- Origin: Exeter, Devon, England
- Genres: Alternative metal
- Years active: 2004 – present
- Members: Tarin Kerrey Nick Magee Ross Andrew Matt Feld

= Sanguine (band) =

Sanguine is a British four-piece female fronted alternative metal/rock band formed in Exeter, Devon, England. The band has released one EP/single/DVD "Live Consume Drive" (2008), an album, Sanguine (2012), and a professional studio album Black Sheep (2016).

== History ==
In 2008, Sanguine recorded and released its first single "Live, Consume, Drive" which was a three-song release with two videos - "Live, Consume, Drive" and "Simplify".

In early 2009, the single "Live, Consume, Drive" (LCD) was played on the Kerrang! and Scuzz UK music TV stations, and radio stations across the UK, including Music Choice. The video was also shown on the Propeller TV music show TUUNES. Later in 2009 and early 2010, the single "LCD" became the theme tune for the Propeller TV show METALTUUNES. Footage of the "LCD" video was shown on the Glastonbury Festival media screens.

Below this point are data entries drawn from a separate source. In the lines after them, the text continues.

Definition M26 : Z := 0x3ffffff.

(** "clamp key" and "precompute multipliers". *)
Definition clamp_key (key : list Z) : limbs :=
  let t0 := U8TO32_LE key 0 in
  let t1 := U8TO32_LE key 4 in
  let t2 := U8TO32_LE key 8 in
  let t3 := U8TO32_LE key 12 in
  let r0 := Z.land t0 0x3ffffff in
  let t0 := Z.lor (Z.shiftr t0 26) (u32 (Z.shiftl t1 6)) in
  let r1 := Z.land t0 0x3ffff03 in
  let t1 := Z.lor (Z.shiftr t1 20) (u32 (Z.shiftl t2 12)) in
  let r2 := Z.land t1 0x3ffc0ff in
  let t2 := Z.lor (Z.shiftr t2 14) (u32 (Z.shiftl t3 18)) in
  let r3 := Z.land t2 0x3f03fff in
  let t3 := Z.shiftr t3 8 in
  let r4 := Z.land t3 0x00fffff in
  Limbs r0 r1 r2 r3 r4.

(** Adding a block; [hibit] is [1 << 24] for a full block and 0 for the padded one. *)
Definition add_block (h : limbs) (m : list Z) (hibit : Z) : limbs :=
  let t0 := U8TO32_LE m 0 in
  let t1 := U8TO32_LE m 4 in
  let t2 := U8TO32_LE m 8 in
  let t3 := U8TO32_LE m 12 in
  Limbs (u32 (l0 h + Z.land t0 M26))
        (u32 (l1 h + Z.land (Z.shiftr (Z.lor (Z.shiftl t1 32) t0) 26) M26))
        (u32 (l2 h + Z.land (Z.shiftr (Z.lor (Z.shiftl t2 32) t1) 20) M26))
        (u32 (l3 h + Z.land (Z.shiftr (Z.lor (Z.shiftl t3 32) t2) 14) M26))
        (u32 (l4 h + Z.lor (Z.shiftr t3 8) hibit)).

(** [poly1305_donna_mul]: the columns [t[0] .. t[4]] of the product. *)
Definition donna_columns (r h : limbs) : limbs :=
  let s1 := u32 (l1 r * 5) in
  let s2 := u32 (l2 r * 5) in
  let s3 := u32 (l3 r * 5) in
  let s4 := u32 (l4 r * 5) in
  let t0 := u64 (mul32x32_64 (l0 h) (l0 r) + mul32x32_64 (l1 h) s4 + mul32x32_64 (l2 h) s3 + mul32x32_64 (l3 h) s2 + mul32x32_64 (l4 h) s1) in
  let t1 := u64 (mul32x32_64 (l0 h) (l1 r) + mul32x32_64 (l1 h) (l0 r) + mul32x32_64 (l2 h) s4 + mul32x32_64 (l3 h) s3 + mul32x32_64 (l4 h) s2) in
  let t2 := u64 (mul32x32_64 (l0 h) (l2 r) + mul32x32_64 (l1 h) (l1 r) + mul32x32_64 (l2 h) (l0 r) + mul32x32_64 (l3 h) s4 + mul32x32_64 (l4 h) s3) in
  let t3 := u64 (mul32x32_64 (l0 h) (l3 r) + mul32x32_64 (l1 h) (l2 r) + mul32x32_64 (l2 h) (l1 r) + mul32x32_64 (l3 h) (l0 r) + mul32x32_64 (l4 h) s4) in
  let t4 := u64 (mul32x32_64 (l0 h) (l4 r) + mul32x32_64 (l1 h) (l3 r) + mul32x32_64 (l2 h) (l2 r) + mul32x32_64 (l3 h) (l1 r) + mul32x32_64 (l4 h) (l0 r)) in
  Limbs t0 t1 t2 t3 t4.

(** Then the carries, back into [h]. *)
Definition donna_reduce (t : limbs) : limbs :=
  let '(Limbs t0 t1 t2 t3 t4) := t in
  let h0 := Z.land (u32 t0) M26 in
  let c := Z.shiftr t0 26 in
  let t1 := u64 (t1 + c) in
  let h1 := Z.land (u32 t1) M26 in
  let b := u32 (Z.shiftr t1 26) in
  let t2 := u64 (t2 + b) in
  let h2 := Z.land (u32 t2) M26 in
  let b := u32 (Z.shiftr t2 26) in
  let t3 := u64 (t3 + b) in
  let h3 := Z.land (u32 t3) M26 in
  let b := u32 (Z.shiftr t3 26) in
  let t4 := u64 (t4 + b) in
  let h4 := Z.land (u32 t4) M26 in
  let b := u32 (Z.shiftr t4 26) in
  let h0 := u32 (h0 + u32 (b * 5)) in
  Limbs h0 h1 h2 h3 h4.

Definition donna_mul (r h : limbs) : limbs := donna_reduce (donna_columns r h).

(** The labels [poly1305_donna_16bytes], [_mul] and [_atmost15bytes]. *)
Fixpoint donna_blocks (fuel : nat) (r h : limbs) (m : list Z) (inlen : Z) : outcome limbs :=
  match fuel with
  | O => Stop OutOfFuel
  | S fuel =>
      if 16 <=? inlen then
        let* block := mem_read m 0 16 in
        donna_blocks fuel r (donna_mul r (add_block h block (Z.shiftl 1 24))) (drop 16 m) (inlen - 16)
      else if inlen =? 0 then Done h
      else
        let* block := mem_read m 0 inlen in
        let mp := block ++ [1] ++ replicate (Z.to_nat (15 - inlen)) 0 in
        donna_blocks fuel r (donna_mul r (add_block h mp 0)) m 0
  end.

(** The full carry of [poly1305_donna_finish]. *)
Definition donna_carry (h : limbs) : limbs :=
  let b := Z.shiftr (l0 h) 26 in
  let h0 := Z.land (l0 h) M26 in
  let h1 := u32 (l1 h + b) in
  let b := Z.shiftr h1 26 in
  let h1 := Z.land h1 M26 in
  let h2 := u32 (l2 h + b) in
  let b := Z.shiftr h2 26 in
  let h2 := Z.land h2 M26 in
  let h3 := u32 (l3 h + b) in
  let b := Z.shiftr h3 26 in
  let h3 := Z.land h3 M26 in
  let h4 := u32 (l4 h + b) in
  let b := Z.shiftr h4 26 in
  let h4 := Z.land h4 M26 in
  let h0 := u32 (h0 + u32 (b * 5)) in
  let b := Z.shiftr h0 26 in
  let h0 := Z.land h0 M26 in
  let h1 := u32 (h1 + b) in
  Limbs h0 h1 h2 h3 h4.

(** [h] or [h - p], selected without a branch. *)
Definition donna_select (h : limbs) : limbs :=
  let g0 := u32 (l0 h + 5) in
  let b := Z.shiftr g0 26 in
  let g0 := Z.land g0 M26 in
  let g1 := u32 (l1 h + b) in
  let b := Z.shiftr g1 26 in
  let g1 := Z.land g1 M26 in
  let g2 := u32 (l2 h + b) in
  let b := Z.shiftr g2 26 in
  let g2 := Z.land g2 M26 in
  let g3 := u32 (l3 h + b) in
  let b := Z.shiftr g3 26 in
  let g3 := Z.land g3 M26 in
  let g4 := u32 (u32 (l4 h + b) - Z.shiftl 1 26) in
  let b := u32 (Z.shiftr g4 31 - 1) in
  let nb := u32 (Z.lnot b) in
  Limbs (Z.lor (Z.land (l0 h) nb) (Z.land g0 b))
        (Z.lor (Z.land (l1 h) nb) (Z.land g1 b))
        (Z.lor (Z.land (l2 h) nb) (Z.land g2 b))
        (Z.lor (Z.land (l3 h) nb) (Z.land g3 b))
        (Z.lor (Z.land (l4 h) nb) (Z.land g4 b)).

(** Repacking to 32-bit words and adding the second half of the key. *)
Definition donna_tag (h : limbs) (key : list Z) : list Z :=
  let f0 := u64 (Z.lor (l0 h) (u32 (Z.shiftl (l1 h) 26)) + U8TO32_LE key 16) in
  let f1 := u64 (Z.lor (Z.shiftr (l1 h) 6) (u32 (Z.shiftl (l2 h) 20)) + U8TO32_LE key 20) in
  let f2 := u64 (Z.lor (Z.shiftr (l2 h) 12) (u32 (Z.shiftl (l3 h) 14)) + U8TO32_LE key 24) in
  let f3 := u64 (Z.lor (Z.shiftr (l3 h) 18) (u32 (Z.shiftl (l4 h) 8)) + U8TO32_LE key 28) in
  let out0 := U32TO8_LE f0 in
  let f1 := u64 (f1 + Z.shiftr f0 32) in
  let out4 := U32TO8_LE f1 in
  let f2 := u64 (f2 + Z.shiftr f1 32) in
  let out8 := U32TO8_LE f2 in
  let f3 := u64 (f3 + Z.shiftr f2 32) in
  let out12 := U32TO8_LE f3 in
  out0 ++ out4 ++ out8 ++ out12.

(** The tag stored through [out]. *)
Definition poly1305_auth (m : list Z) (inlen : Z) (key : list Z) : outcome (list Z) :=
  let r := clamp_key key in
  let* h := donna_blocks (S (S (Z.to_nat (inlen / 16)))) r (Limbs 0 0 0 0 0) m inlen in
  Done (donna_tag (donna_select (donna_carry h)) key).

(** ** The reference *)

Definition P1305 : Z := 2 ^ 130 - 5.
Definition poly_r (key : list Z) : Z := Z.land (le_val (take 16 key)) 0x0ffffffc0ffffffc0ffffffc0fffffff.
Definition poly_s (key : list Z) : Z := le_val (slice 16 16 key).

(** Sixteen bytes at a time, each block with a one appended. *)
Fixpoint poly_eval (n : nat) (r acc : Z) (m : list Z) : Z :=
  match n, m with
  | S n, _ :: _ => poly_eval n r ((acc + le_val (take 16 m ++ [1])) * r mod P1305) (drop 16 m)
  | _, _ => acc
  end.

Definition poly1305_mac (m key : list Z) : list Z :=
  le_bytes 16 (poly_eval (length m) (poly_r key) 0 m + poly_s key).

Definition lval (h : limbs) : Z := l0 h + 2 ^ 26 * l1 h + 2 ^ 52 * l2 h + 2 ^ 78 * l3 h + 2 ^ 104 * l4 h.

(** ** Reading words *)

Lemma U8TO32_LE_range p i : bytes_ok p -> (i + 4 <= length p)%nat -> 0 <= U8TO32_LE p i < 2 ^ 32.
Proof.
  intros Hp Hi. change (U8TO32_LE p i) with (U8TO32_LITTLE p i). rewrite U8TO32_le by done.
  apply (le_val_slice _ 4 _ Hp).
Qed.

Lemma slice_step {A} (p : list A) i n k : slice i (n + k) p = slice i n p ++ slice (i + n) k p.
Proof. unfold slice. by rewrite <- take_take_drop, drop_drop. Qed.

(** Sixteen bytes as four words. *)
Lemma le_val_words p i :
  bytes_ok p -> (i + 16 <= length p)%nat ->
  le_val (slice i 16 p) = U8TO32_LE p i + 2 ^ 32 * U8TO32_LE p (i + 4) + 2 ^ 64 * U8TO32_LE p (i + 8) +
                          2 ^ 96 * U8TO32_LE p (i + 12).
Proof.
  intros Hp Hi. change 16%nat with (4 + (4 + (4 + 4)))%nat. rewrite !slice_step, !le_val_app.
  assert (Hz : forall k, (k + 4 <= length p)%nat -> zlen (slice k 4 p) = 4)
    by (intros k Hk; unfold zlen; rewrite length_slice; lia).
  rewrite !Hz by lia. rewrite <- !Nat.add_assoc. cbn [Nat.add].
  rewrite <- !(U8TO32_le p) by (done || lia). unfold U8TO32_LE, U8TO32_LITTLE.
  change (256 ^ 4) with (2 ^ 32). ring.
Qed.

(** ** Limbs *)

Lemma land_M26 x : Z.land x M26 = x mod 2 ^ 26.
Proof. by apply land_mask. Qed.

Lemma join_words t u n : 0 <= n -> 0 <= t < 2 ^ 32 ->
  Z.land (Z.shiftr (Z.lor (Z.shiftl u 32) t) n) M26 = (t + u * 2 ^ 32) / 2 ^ n mod 2 ^ 26.
Proof.
  intros Hn Ht. rewrite land_M26, shiftr_div by done.
  by rewrite Z.lor_comm, Z.shiftl_mul_pow2, lor_add by lia.
Qed.

Record limbs_le (B0 B : Z) (h : limbs) : Prop := {
  ll0 : 0 <= l0 h < B0 * 2 ^ 26;
  ll1 : 0 <= l1 h < B * 2 ^ 26;
  ll2 : 0 <= l2 h < B * 2 ^ 26;
  ll3 : 0 <= l3 h < B * 2 ^ 26;
  ll4 : 0 <= l4 h < B * 2 ^ 26;
}.

(** The bounds between blocks: the carry of the last limb is added to the first. *)
Definition acc_ok : limbs -> Prop := limbs_le 42 1.

Lemma add_block_ok h m hibit :
  acc_ok h -> bytes_ok m -> length m = 16%nat -> (hibit = 0 \/ hibit = 2 ^ 24) ->
  lval (add_block h m hibit) = lval h + le_val m + 2 ^ 104 * hibit /\ limbs_le 43 2 (add_block h m hibit) /\
  l4 (add_block h m hibit) < 3 * 2 ^ 25.
Proof.
  intros [] Hm Hl Hh. pose proof (le_val_words m 0 Hm ltac:(lia)) as Hv.
  assert (Hs : slice 0 16 m = m) by (unfold slice; rewrite drop_0, take_ge; [done|lia]).
  rewrite Hs in Hv. rewrite Hv. cbn [Nat.add]. clear Hv Hs.
  assert (Ht : forall i, (i + 4 <= 16)%nat -> 0 <= U8TO32_LE m i < 2 ^ 32)
    by (intros; apply U8TO32_LE_range; [done|lia]).
  pose proof (Ht 0%nat ltac:(lia)) as H0. pose proof (Ht 4%nat ltac:(lia)) as H1.
  pose proof (Ht 8%nat ltac:(lia)) as H2. pose proof (Ht 12%nat ltac:(lia)) as H3. clear Ht.
  unfold add_block, lval. cbv zeta. cbn [l0 l1 l2 l3 l4].
  set (t0 := U8TO32_LE m 0) in *. set (t1 := U8TO32_LE m 4) in *.
  set (t2 := U8TO32_LE m 8) in *. set (t3 := U8TO32_LE m 12) in *. clearbody t0 t1 t2 t3.
  rewrite !join_words, land_M26, shiftr_div by lia.
  assert (Hor : Z.lor (t3 / 2 ^ 8) hibit = t3 / 2 ^ 8 + hibit).
  { destruct Hh as [-> | ->]; [by rewrite Z.lor_0_r, Z.add_0_r|].
    rewrite <- (Z.mul_1_l (2 ^ 24)). apply lor_add; [lia|]. Z.to_euclidean_division_equations; lia. }
  rewrite Hor. rewrite !u32_small by (Z.to_euclidean_division_equations; lia).
  split; [Z.to_euclidean_division_equations; lia|].
  split; [constructor; cbn [l0 l1 l2 l3 l4]; Z.to_euclidean_division_equations; lia|].
  Z.to_euclidean_division_equations; lia.
Qed.

(** ** The multiplier *)

Lemma land_split x y n : 0 <= n ->
  Z.land x y = Z.land (x mod 2 ^ n) (y mod 2 ^ n) + 2 ^ n * Z.land (x / 2 ^ n) (y / 2 ^ n).
Proof.
  intros Hn. rewrite (Z.div_mod (Z.land x y) (2 ^ n)) by lia. rewrite Z.add_comm. f_equal.
  - apply Z.bits_inj'. intros i Hi. rewrite Z.land_spec. destruct (decide (i < n)).
    + by rewrite !Z.mod_pow2_bits_low, Z.land_spec by lia.
    + by rewrite !Z.mod_pow2_bits_high by lia.
  - f_equal. rewrite <- !shiftr_div by done. apply Z.shiftr_land.
Qed.

(** A mask of fewer than [n] bits sees only the low [n] bits. *)
Lemma land_low x y n : 0 <= n -> 0 <= y < 2 ^ n -> Z.land x y = Z.land (x mod 2 ^ n) y.
Proof.
  intros Hn Hy. rewrite (land_split x y n) by done. rewrite (Z.mod_small y), (Z.div_small y) by done.
  rewrite Z.land_0_r. lia.
Qed.

Lemma join_shift t u j k : 0 < j -> 0 < k -> j + k = 32 -> 0 <= t < 2 ^ 32 ->
  Z.lor (Z.shiftr t j) (u32 (Z.shiftl u k)) = t / 2 ^ j + u mod 2 ^ j * 2 ^ k.
Proof.
  intros Hj Hk Hjk Ht. rewrite shiftr_div, Z.shiftl_mul_pow2 by lia. unfold u32.
  assert (E : 2 ^ 32 = 2 ^ j * 2 ^ k) by (rewrite <- Z.pow_add_r by lia; by rewrite Hjk).
  rewrite E in *. rewrite Z.mul_mod_distr_r by lia. rewrite lor_add; [done|lia|].
  split; [apply Z.div_pos; lia|]. apply Z.div_lt_upper_bound; lia.
Qed.

Lemma land_range x y : 0 <= y -> 0 <= Z.land x y <= y.
Proof.
  intros Hy. assert (H0 : 0 <= Z.land x y) by (apply Z.land_nonneg; auto). split; [done|].
  pose proof (Z.sub_land_same_l y x) as E. rewrite (Z.land_comm y x) in E.
  assert (0 <= Z.land y (Z.lnot x)) by (apply Z.land_nonneg; auto). lia.
Qed.

(** The clamping mask, limb by limb. *)
Lemma land_limbs K :
  Z.land K 0x0ffffffc0ffffffc0ffffffc0fffffff =
  Z.land (K mod 2 ^ 26) 0x3ffffff + 2 ^ 26 * Z.land (K / 2 ^ 26 mod 2 ^ 26) 0x3ffff03 +
  2 ^ 52 * Z.land (K / 2 ^ 52 mod 2 ^ 26) 0x3ffc0ff + 2 ^ 78 * Z.land (K / 2 ^ 78 mod 2 ^ 26) 0x3f03fff +
  2 ^ 104 * Z.land (K / 2 ^ 104 mod 2 ^ 26) 0x00fffff.
Proof.
  assert (E : Z.land K 0x0ffffffc0ffffffc0ffffffc0fffffff =
    Z.land (K mod 2 ^ 26) 0x3ffffff + 2 ^ 26 * (Z.land (K / 2 ^ 26 mod 2 ^ 26) 0x3ffff03 +
    2 ^ 26 * (Z.land (K / 2 ^ 26 / 2 ^ 26 mod 2 ^ 26) 0x3ffc0ff +
    2 ^ 26 * (Z.land (K / 2 ^ 26 / 2 ^ 26 / 2 ^ 26 mod 2 ^ 26) 0x3f03fff +
    2 ^ 26 * Z.land (K / 2 ^ 26 / 2 ^ 26 / 2 ^ 26 / 2 ^ 26) 0x00fffff)))).
  { rewrite (land_split K _ 26), (land_split (K / 2 ^ 26) _ 26), (land_split (K / 2 ^ 26 / 2 ^ 26) _ 26),
      (land_split (K / 2 ^ 26 / 2 ^ 26 / 2 ^ 26) _ 26) by lia. reflexivity. }
  rewrite (land_low (K / 2 ^ 26 / 2 ^ 26 / 2 ^ 26 / 2 ^ 26) _ 26) in E by lia.
  rewrite !Z.div_div in E by lia. rewrite E.
  change (2 ^ 26 * 2 ^ 26) with (2 ^ 52). change (2 ^ 52 * 2 ^ 26) with (2 ^ 78).
  change (2 ^ 78 * 2 ^ 26) with (2 ^ 104). ring.
Qed.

In 2012, the band released its first album, Sanguine, following which the band was invited to perform at Download Festival 2012 and main support for Megadeth in London. The album included video releases for "Given Up" and "For Love".

Vocalist Tarin Kerrey was also invited to do backing vocals for Iron Maiden's Adrian Smith and SikTh's Mikee Goodman in their side project Primal Rock Rebellion. Kerrey appeared on three of the tracks.

In 2013, Sanguine began recording a second album in Sweden with the ex-In Flames guitarist Jesper Strömblad and the producer Daniel Flores. The album included two songs, "Empty" and "Breathe Out", co-written by Nick Magee, Tarin Kerrey, Jesper Strömblad and Daniel Flores.

In 2014, Sanguine showcased the finished album at the Global Rock Summit in Hollywood which led to record and label deals across Europe and Japan. In late 2015, Sanguine released a sneak-peek of the new album, Black Sheep, releasing one video for "Social Decay" (with footage from the 1936 propaganda film Reefer Madness) and a lyric video for the song "Black Sheep".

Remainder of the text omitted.